16. Mr. Chakrabhavi further relied upon a decision of the Punjab and Haryana High Court in Banke Ram - v. -Sarasti Devi . In the said case the High Court while dealing with the scope and ambit of Section 13(3)(g) of East Punjab Urban Rent Restriction Act, 1949, has held that the land-lord applying for eviction of the tenant on the alleged ground has to specifically plead in his application the contents of sub-paragraphs (b) and (c) under Section 13(3)(2) of the said Act, which puts a rider on the right of the landlord to get eviction of his tenant from the premises for his own use and occupation. The said provisions beside not being in pari materia with Section 21(l)(p) of the Act, it is clear that the facts and circumstances of the said case were also different. As such the ratio of the said decision is also not applicable to the instant case.

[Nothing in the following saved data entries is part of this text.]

(** [decode_ul_mac_sub_pdu_header]: the size of the subheader, [*lcid] and [*length]. *)
Definition decode_ul_mac_sub_pdu_header (b : list Z) (p : Z) : res (Z * Z * Z) :=
  h ← zget b p;
  let lcid := Z.land h 63 in
  if lcid =? UL_SCH_LCID_CCCH_64_BITS then mret (1, lcid, 8)
  else if (lcid =? UL_SCH_LCID_SRB1) || (lcid =? UL_SCH_LCID_SRB2)
          || ((UL_SCH_LCID_DTCH <=? lcid) && (lcid <=? UL_SCH_LCID_DTCH + 28))
          || (lcid =? UL_SCH_LCID_L_TRUNCATED_BSR) || (lcid =? UL_SCH_LCID_L_BSR) then
    if F h then
      l1 ← zget b (p + 1);
      l2 ← zget b (p + 2);
      mret (3, lcid, u16 (l1 * 256 + l2))
    else
      l ← zget b (p + 1);
      mret (2, lcid, l)
  else if (lcid =? UL_SCH_LCID_CCCH_48_BITS_REDCAP) || (lcid =? UL_SCH_LCID_CCCH_48_BITS) then mret (1, lcid, 6)
  else if (lcid =? UL_SCH_LCID_SINGLE_ENTRY_PHR) || (lcid =? UL_SCH_LCID_C_RNTI) then mret (1, lcid, 2)
  else if (lcid =? UL_SCH_LCID_S_TRUNCATED_BSR) || (lcid =? UL_SCH_LCID_S_BSR) then mret (1, lcid, 1)
  else mret (1, lcid, 0).

(** [lcid_crnti_lookahead]. *)
Fixpoint lcid_crnti_lookahead (fuel : nat) (b : list Z) (p pdu_len : Z) : res Z :=
  match fuel with
  | O => Fault NoFuel
  | S fuel' =>
      if pdu_len >? 0 then
        '(mac_subheader_len, lcid, mac_len) ← decode_ul_mac_sub_pdu_header b p;
        if mac_subheader_len + mac_len >? pdu_len then mret 0
        else if lcid =? UL_SCH_LCID_C_RNTI then
          c1 ← zget b (p + 1);
          c2 ← zget b (p + 2);
          mret (c1 * 256 + c2)
        else if lcid =? UL_SCH_LCID_PADDING then mret 0
        else lcid_crnti_lookahead fuel' b (p + mac_subheader_len + mac_len) (pdu_len - mac_subheader_len - mac_len)
      else mret 0
  end.

(** The power headroom that a field [PH] stands for. *)
Definition headroom_of (PH : Z) : Z :=
  if PH <? 55 then PH - 32 else if PH <? 63 then 24 + (PH - 55) * 2 else 38.

Section gnb.
(** [prepare_initial_ul_rrc_message] builds the first configuration of the UE from
    generated ASN.1 types, and [compute_ph_factor] is floating-point arithmetic on the
    parameters of the PUSCH of a HARQ process: both are parameters. *)
Variable prepare_initial_ul_rrc_message : gnb_ue -> gnb_ue * bool.
Variable compute_ph_factor : Z -> Z.

(** A case of the loop of [nr_process_mac_pdu] ends with [break], with the number of SDUs
    it has counted, or with [return]. *)
Inductive flow :=
| Break (sdus : Z)
| Return (code : Z).

(** CCCH. *)
Definition ul_ccch (ue : gnb_ue) (b : list Z) (p hdr lcid mac_len : Z) : res (gnb_ue * list gnb_call * flow) :=
  zero ← (if lcid =? UL_SCH_LCID_CCCH_64_BITS then all_zero b p (Z.to_nat (hdr + mac_len)) else mret false);
  if zero : bool then mret (ue, [], Return 0)
  else
    let ue := if lcid =? UL_SCH_LCID_CCCH_48_BITS_REDCAP then set_redcap ue else ue in
    let '(ue, ok) := prepare_initial_ul_rrc_message ue in
    if ok : bool then
      sdu ← zslice b (p + hdr) mac_len;
      mret (ue, [(0, sdu)], Break 0)
    else mret (ue, [], Break 0).

(** SRB1 and SRB2. *)
Definition ul_srb (ue : gnb_ue) (b : list Z) (p hdr lcid mac_len : Z) : res (gnb_ue * list gnb_call * flow) :=
  _ ← dev_assert (has_CellGroup ue);
  match nr_mac_get_lc_config ue lcid with
  | Some false =>
      sdu ← zslice b (p + hdr) mac_len;
      bytes ← add_lc_bytes (lc_bytes ue) lcid mac_len;
      mret (set_stats ue (u64 (total_sdu_bytes ue + mac_len)) bytes (num_mac_sdu ue), [(lcid, sdu)], Break 0)
  | _ => mret (ue, [], Break 0)
  end.

(** The data radio bearers. *)
Definition ul_drb (ue : gnb_ue) (b : list Z) (p hdr lcid mac_len : Z) : res (gnb_ue * list gnb_call * flow) :=
  match nr_mac_get_lc_config ue lcid with
  | Some false =>
      bytes ← add_lc_bytes (lc_bytes ue) lcid mac_len;
      sdu ← zslice b (p + hdr) mac_len;
      let ue := set_stats ue (total_sdu_bytes ue) bytes (num_mac_sdu ue) in
      let rest := if estimated_ul_buffer ue >=? mac_len then estimated_ul_buffer ue - mac_len else 0 in
      mret (set_buffer ue rest (sched_ul_bytes ue), [(lcid, sdu)], Break 1)
  | _ => mret (ue, [], Break 0)
  end.

(** The single entry power headroom report. *)
Definition ul_phr (ue : gnb_ue) (b : list Z) (p hdr harq_pid : Z) : res (gnb_ue * list gnb_call * flow) :=
  if harq_pid <? 0 then mret (ue, [], Return 0)
  else
    v0 ← zget b (p + hdr);
    v1 ← zget b (p + hdr + 1);
    let PH := headroom_of (Z.land v0 63) in
    mret (set_headroom ue (PH + compute_ph_factor harq_pid) PH (Z.land v1 63 - 29), [], Break 0).

(** The [switch] of [nr_process_mac_pdu]. *)
Definition ul_sub_pdu (ue : gnb_ue) (b : list Z) (p hdr lcid mac_len harq_pid : Z)
    : res (gnb_ue * list gnb_call * flow) :=
  if (lcid =? UL_SCH_LCID_CCCH_64_BITS) || (lcid =? UL_SCH_LCID_CCCH_48_BITS_REDCAP)
     || (lcid =? UL_SCH_LCID_CCCH_48_BITS) then ul_ccch ue b p hdr lcid mac_len
  else if (lcid =? UL_SCH_LCID_SRB1) || (lcid =? UL_SCH_LCID_SRB2) then ul_srb ue b p hdr lcid mac_len
  else if (UL_SCH_LCID_DTCH <=? lcid) && (lcid <=? UL_SCH_LCID_DTCH + 28) then ul_drb ue b p hdr lcid mac_len
  else if (lcid =? UL_SCH_LCID_RECOMMENDED_BITRATE_QUERY) || (lcid =? UL_SCH_LCID_MULTI_ENTRY_PHR_4_OCT)
          || (lcid =? UL_SCH_LCID_CONFIGURED_GRANT_CONFIRMATION) || (lcid =? UL_SCH_LCID_MULTI_ENTRY_PHR_1_OCT)
  then mret (ue, [], Break 0)
  else if lcid =? UL_SCH_LCID_SINGLE_ENTRY_PHR then ul_phr ue b p hdr harq_pid
  else if lcid =? UL_SCH_LCID_C_RNTI then
    match ra ue with
    | Some nrRA_gNB_IDLE => Fault Exit
    | _ => mret (ue, [], Break 0)
    end
  else if (lcid =? UL_SCH_LCID_S_TRUNCATED_BSR) || (lcid =? UL_SCH_LCID_S_BSR) then
    ce ← zget b (p + hdr);
    e ← estimate_ul_buffer_short_bsr ce;
    mret (set_buffer ue e 0, [], Break 0)
  else if (lcid =? UL_SCH_LCID_L_TRUNCATED_BSR) || (lcid =? UL_SCH_LCID_L_BSR) then
    e ← estimate_ul_buffer_long_bsr b (p + hdr);
    mret (set_buffer ue e 0, [], Break 0)
  else if lcid =? UL_SCH_LCID_PADDING then mret (ue, [], Return 0)
  else mret (ue, [], Return (-1)).

(** The loop of [nr_process_mac_pdu]; the result has the calls to RLC and the code. *)
Fixpoint ul_pdu_loop (fuel : nat) (ue : gnb_ue) (b : list Z) (p pdu_len harq_pid sdus : Z)
    : res (gnb_ue * list gnb_call * Z) :=
  match fuel with
  | O => Fault NoFuel
  | S fuel' =>
      if pdu_len >? 0 then
        '(hdr, lcid, mac_len) ← decode_ul_mac_sub_pdu_header b p;
        if hdr + mac_len >? pdu_len then mret (ue, [], 0)
        else
          '(ue, calls, f) ← ul_sub_pdu ue b p hdr lcid mac_len harq_pid;
          match f with
          | Return code => mret (ue, calls, code)
          | Break n =>
              '(ue, calls', code) ←
                ul_pdu_loop fuel' ue b (p + hdr + mac_len) (pdu_len - hdr - mac_len) harq_pid (sdus + n);
              mret (ue, calls ++ calls', code)
          end
      else mret (set_stats ue (total_sdu_bytes ue) (lc_bytes ue) (u32 (num_mac_sdu ue + sdus)), [], 0)
  end.

(** [nr_process_mac_pdu] of a PDU of [pdu_len] bytes at the start of [b]. *)
Definition nr_process_mac_pdu (ue : gnb_ue) (b : list Z) (pdu_len harq_pid : Z)
    : res (gnb_ue * list gnb_call * Z) :=
  ul_pdu_loop (S (Z.to_nat pdu_len)) ue b 0 pdu_len harq_pid 0.

End gnb.

End MacPdu.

17. It appears to to me that in the facts and circum-stances of the case the Learned District Judge misdirected himself in invoking the provisions of Order 7 rule 11 of the C.P.C. and rejecting the landlord's eviction petition for the alleged non-disclosure of the cause of action under Section 21(1)(p) of the Act for eviction of the tenant on the said ground. The District Judge proceeded to consider the merits of the landlord's case for eviction under Section 21 (1)(p) of the Act. Upon re-appraisal of the evidence the District Judge fully concurred with the findings of the Trial Court in holding that on the admitted and established facts the tenant was liable to be evicted on the ground under Section 21 (1)(p) of the Act.

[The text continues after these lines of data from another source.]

Lemma ul_sdu_cases ue l sdu : ul_channel l -> has_CellGroup ue = true -> zlen (lc_bytes ue) = 64 ->
  exists ue' n, same_ue ue ue' /\ forall b p hdr, zslice b (p + hdr) (zlen sdu) = Ok sdu ->
    ul_sub_pdu prep phf ue b p hdr l (zlen sdu) harq_pid = Ok (ue', ul_sdu_calls ue (l, sdu), Break n).
Proof.
  intros [Hl H3] Hcg Hb. destruct (add_lc_bytes_ok (lc_bytes ue) l (zlen sdu) Hb ltac:(lia)) as (bytes & Eb & Hb').
  assert (Hcc : ((l =? UL_SCH_LCID_CCCH_64_BITS) || (l =? UL_SCH_LCID_CCCH_48_BITS_REDCAP)
     || (l =? UL_SCH_LCID_CCCH_48_BITS)) = false) by (rewrite !orb_false_iff, !Z.eqb_neq; cbv; lia).
  assert (Hc : (l = 1 \/ l = 2) /\ ((l =? UL_SCH_LCID_SRB1) || (l =? UL_SCH_LCID_SRB2)) = true \/
    4 <= l <= 32 /\ ((l =? UL_SCH_LCID_SRB1) || (l =? UL_SCH_LCID_SRB2)) = false /\
    ((UL_SCH_LCID_DTCH <=? l) && (l <=? UL_SCH_LCID_DTCH + 28)) = true).
  { unfold UL_SCH_LCID_SRB1, UL_SCH_LCID_SRB2, UL_SCH_LCID_DTCH. zcases; lia || naive_solver. }
  unfold ul_sdu_calls. cbn [fst snd]. unfold ul_sub_pdu, ul_srb, ul_drb. destruct Hc as [ [_ E] | (_ & E & E') ].
  - destruct (nr_mac_get_lc_config ue l) as [ [|] |]; [exists ue, 0|eexists _, 0|exists ue, 0].
    all: split; [|intros b p hdr Hsl; rewrite Hcc, E, Hcg, ?Hsl, ?Eb; done].
    all: by repeat split; cbn; rewrite ?Hb, ?Hb'.
  - destruct (nr_mac_get_lc_config ue l) as [ [|] |]; [exists ue, 0|eexists _, 1|exists ue, 0].
    all: split; [|intros b p hdr Hsl; rewrite Hcc, E, E', ?Hsl, ?Eb; done].
    all: by repeat split; cbn; rewrite ?Hb, ?Hb'.
Qed.

(** An SDU with either subheader. *)
Lemma ul_reads_sdu ue l sdu x : ul_channel l -> has_CellGroup ue = true -> zlen (lc_bytes ue) = 64 ->
  x = long_sdu l sdu /\ zlen sdu < 65536 \/ x = short_sdu l sdu /\ zlen sdu < 256 ->
  exists ue' n, same_ue ue ue' /\ ul_reads ue x ue' (ul_sdu_calls ue (l, sdu)) n.
Proof.
  intros Hl Hcg Hb Hx. destruct (ul_decode_sdu l sdu x Hl Hx) as (hdr & Hh & Hd).
  destruct (ul_sdu_cases ue l sdu Hl Hcg Hb) as (ue' & n & Hs & Hc). exists ue', n. split; [done|].
  split; [pose proof (zlen_nonneg sdu); destruct Hx as [ [-> _] | [-> _] ]; rewrite ?zlen_long_sdu, ?zlen_short_sdu; lia|].
  intros pre post p Hp. destruct (Hd pre post p Hp) as [E1 E2]. exists hdr, l, (zlen sdu). by rewrite E1, (Hc _ _ _ E2).
Qed.

(** A control element of fixed size is decoded as such. *)
Lemma ul_decode_fixed l body : 0 <= l < 64 ->
  decode_ul_mac_sub_pdu_header [l mod 64] 0 = Ok (1, l, zlen body) -> forall pre post p, p = zlen pre ->
  decode_ul_mac_sub_pdu_header (pre ++ (NR_MAC_SUBHEADER_FIXED l ++ body) ++ post) p = Ok (1, l, zlen body).
Proof.
  intros Hl Hd pre post p Hp. destruct (subheader_fields l Hl) as (L & _ & _ & _).
  change (NR_MAC_SUBHEADER_FIXED l ++ body) with (l mod 64 :: body).
  unfold decode_ul_mac_sub_pdu_header in *. rewrite (zget_head pre (l mod 64) body post p Hp).
  change (zget [l mod 64] 0) with (Ok (l mod 64)) in Hd. rewrite res_bind_unfold in *. cbv zeta in *.
  unfold LCID in L. rewrite L in *.
  destruct (l =? UL_SCH_LCID_CCCH_64_BITS); [done|]. destruct (_ || _ || _ || _ || _); [|done].
  exfalso. destruct (F (l mod 64)); vm_compute in Hd; discriminate.
Qed.

(** The power headroom report. *)
Lemma ul_reads_phr ue v0 v1 : 0 <= harq_pid ->
  ul_reads ue (NR_MAC_SUBHEADER_FIXED UL_SCH_LCID_SINGLE_ENTRY_PHR ++ [v0; v1])
    (set_headroom ue (headroom_of (Z.land v0 63) + phf harq_pid) (headroom_of (Z.land v0 63)) (Z.land v1 63 - 29)) [] 0.
Proof.
  intros Hpid. split; [done|]. intros pre post p Hp. exists 1, UL_SCH_LCID_SINGLE_ENTRY_PHR, 2.
  split; [by apply (ul_decode_fixed UL_SCH_LCID_SINGLE_ENTRY_PHR [v0; v1])|]. split; [done|].
  set (b := pre ++ _ ++ post). assert (E : zget b (p + 1) = Ok v0 /\ zget b (p + 1 + 1) = Ok v1).
  { unfold b. replace (p + 1 + 1) with (p + 2) by lia. by rewrite !zget_mid by done. }
  destruct E as [E1 E2]. change (ul_sub_pdu prep phf ue b p 1 UL_SCH_LCID_SINGLE_ENTRY_PHR 2 harq_pid)
    with (ul_phr phf ue b p 1 harq_pid). unfold ul_phr.
  rewrite (proj2 (Z.ltb_ge harq_pid 0)) by lia. rewrite E1, res_bind_unfold, E2. done.
Qed.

18. As regards the concurrent findings of both the Courts, there is no doubt that it is a question of fact and since the two Courts below have found against the tenant on this issue, this Court would not ordinarily interfere with them to re-appreciate the evidence in its revisional jurisdiction under Section 115 of the C.P.C. unless there are exceptional circum-stances justifying a departure from the normal practice.

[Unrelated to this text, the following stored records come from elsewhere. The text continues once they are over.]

(** The timers that are started and stopped on the way. *)
Inductive timer_call :=
| StartSrDelay | StopSrDelay | StartRetxBsr | StartPeriodicBsr | StopSrProhibit (id : Z)
| StartPeriodicPhr | StartProhibitPhr.

(** The part of [NR_UE_MAC_INST_t] that takes part; [sr_info] has [pending] and [counter]. *)
Record ue_ul := mk_ue_ul {
  lc_ordered_list : list nr_lcordered_info_t;
  lc_sched_info : list NR_LC_SCHEDULING_INFO;
  sr_info : list (bool * Z);
  BSR_reporting_active : Z;
  regularBSR_trigger_lcid : Z;
  phr_is_configured : bool;
  phr_reporting : Z;
  timers : list timer_call
}.

Definition set_sched (mac : ue_ul) (l : list NR_LC_SCHEDULING_INFO) : ue_ul :=
  mk_ue_ul (lc_ordered_list mac) l (sr_info mac) (BSR_reporting_active mac) (regularBSR_trigger_lcid mac)
    (phr_is_configured mac) (phr_reporting mac) (timers mac).

Definition set_trigger (mac : ue_ul) (active trigger : Z) (t : list timer_call) : ue_ul :=
  mk_ue_ul (lc_ordered_list mac) (lc_sched_info mac) (sr_info mac) active trigger
    (phr_is_configured mac) (phr_reporting mac) (timers mac ++ t).

Definition set_phr (mac : ue_ul) (reporting : Z) (t : list timer_call) : ue_ul :=
  mk_ue_ul (lc_ordered_list mac) (lc_sched_info mac) (sr_info mac) (BSR_reporting_active mac)
    (regularBSR_trigger_lcid mac) (phr_is_configured mac) reporting (timers mac ++ t).

Definition set_sr (mac : ue_ul) (sr : list (bool * Z)) (t : list timer_call) : ue_ul :=
  mk_ue_ul (lc_ordered_list mac) (lc_sched_info mac) sr (BSR_reporting_active mac) (regularBSR_trigger_lcid mac)
    (phr_is_configured mac) (phr_reporting mac) (timers mac ++ t).

(** [get_lc_info_from_lcid]. *)
Definition get_lc_info_from_lcid (mac : ue_ul) (id : Z) : option nr_lcordered_info_t :=
  List.find (fun c => lcid c =? id) (lc_ordered_list mac).

(** [lcid_buffer_index]. *)
Definition lcid_buffer_index (id : Z) : res Z :=
  _ ← dev_assert ((id >? 0) && (id <=? NR_MAX_NUM_LCID));
  mret (id - 1).

(** [get_scheduling_info_from_lcid], and an assignment through the pointer it returns. *)
Definition get_scheduling_info_from_lcid (mac : ue_ul) (id : Z) : res NR_LC_SCHEDULING_INFO :=
  idx ← lcid_buffer_index id;
  zget (lc_sched_info mac) idx.

Definition put_scheduling_info (mac : ue_ul) (id : Z) (x : NR_LC_SCHEDULING_INFO) : res ue_ul :=
  idx ← lcid_buffer_index id;
  l ← zset (lc_sched_info mac) idx x;
  mret (set_sched mac l).

(** [is_lcid_suspended] of a channel of the list. *)
Definition suspended (mac : ue_ul) (id : Z) : bool :=
  is_lcid_suspended (map (fun c => (lcid c, rb_suspended c)) (lc_ordered_list mac)) id.

(** ** Buffer status *)

(** [trigger_regular_bsr]. *)
Definition trigger_regular_bsr (mac : ue_ul) (id : Z) (sr_DelayTimerApplied : bool) : ue_ul :=
  set_trigger mac (Z.lor (BSR_reporting_active mac) NR_BSR_TRIGGER_REGULAR) id
    [if sr_DelayTimerApplied then StartSrDelay else StopSrDelay].

(** [nr_update_bsr]: the bytes of each channel group. *)
Definition nr_update_bsr (mac : ue_ul) (LCG_bytes : list Z) : res (ue_ul * list Z) :=
  '(mac, LCG_bytes, _) ← res_foldl (fun '(mac, LCG_bytes, triggered) c =>
      if rb_suspended c then mret (mac, LCG_bytes, triggered)
      else
        i ← get_scheduling_info_from_lcid mac (lcid c);
        let lcgid := LCGID i in
        if negb (lcgid =? NR_INVALID_LCGID) then
          n ← zget LCG_bytes lcgid;
          LCG_bytes ← zset LCG_bytes lcgid (u32 (n + LCID_buffer_remain i));
          if negb triggered
          then mret (trigger_regular_bsr mac (lcid c) (sr_DelayTimerApplied c), LCG_bytes, true)
          else mret (mac, LCG_bytes, triggered)
        else mret (mac, LCG_bytes, triggered))
    (mac, LCG_bytes, negb (Z.land (BSR_reporting_active mac) NR_BSR_TRIGGER_REGULAR =? 0))
    (lc_ordered_list mac);
  mret (mac, LCG_bytes).

(** The number of groups with data. *)
Definition groups_with_data (LCG_bytes : list Z) : Z := zlen (List.filter (fun n => n >? 0) LCG_bytes).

19. In my opinion, therefore the landlord cannot be denied the relief merely on the technical ground that he has not fully incorporated in the petition the ingredients of the ground under Clause(p) of Section 21(1) of the Act. I am, satisfied that the alleged defect has not resulted in introducing either an element of surprise or caused prejudice to the tenant.
20. In the result Civil Revision Petition No. 1399 of 1982 and Civil Revision Petition No. 2934 of 1983 filed by the. landlord are allowed. The order of the District Judge, Dharwad, in C.R.P.No. 12 of 1981 as well as his order dated 8th April 1983 in Misc. case No. 60 of 1982, in so Far as it has reversed the order of eviction passed by the Trial Court on the ground under Section 21(1)(p) of the Act, is set aside. Consequently the order of the Trial Court allowing the landlord's petition for eviction on the ground under Clause (p) of Section 21(1) of the Act, is restored and confirmed.
C.R.P.No. 1068 of 1982 and C.R.P.No 2123 of 1983 are dismissed. The tenant is granted six month's time to vacate and deliver possession of the premises to the landlord.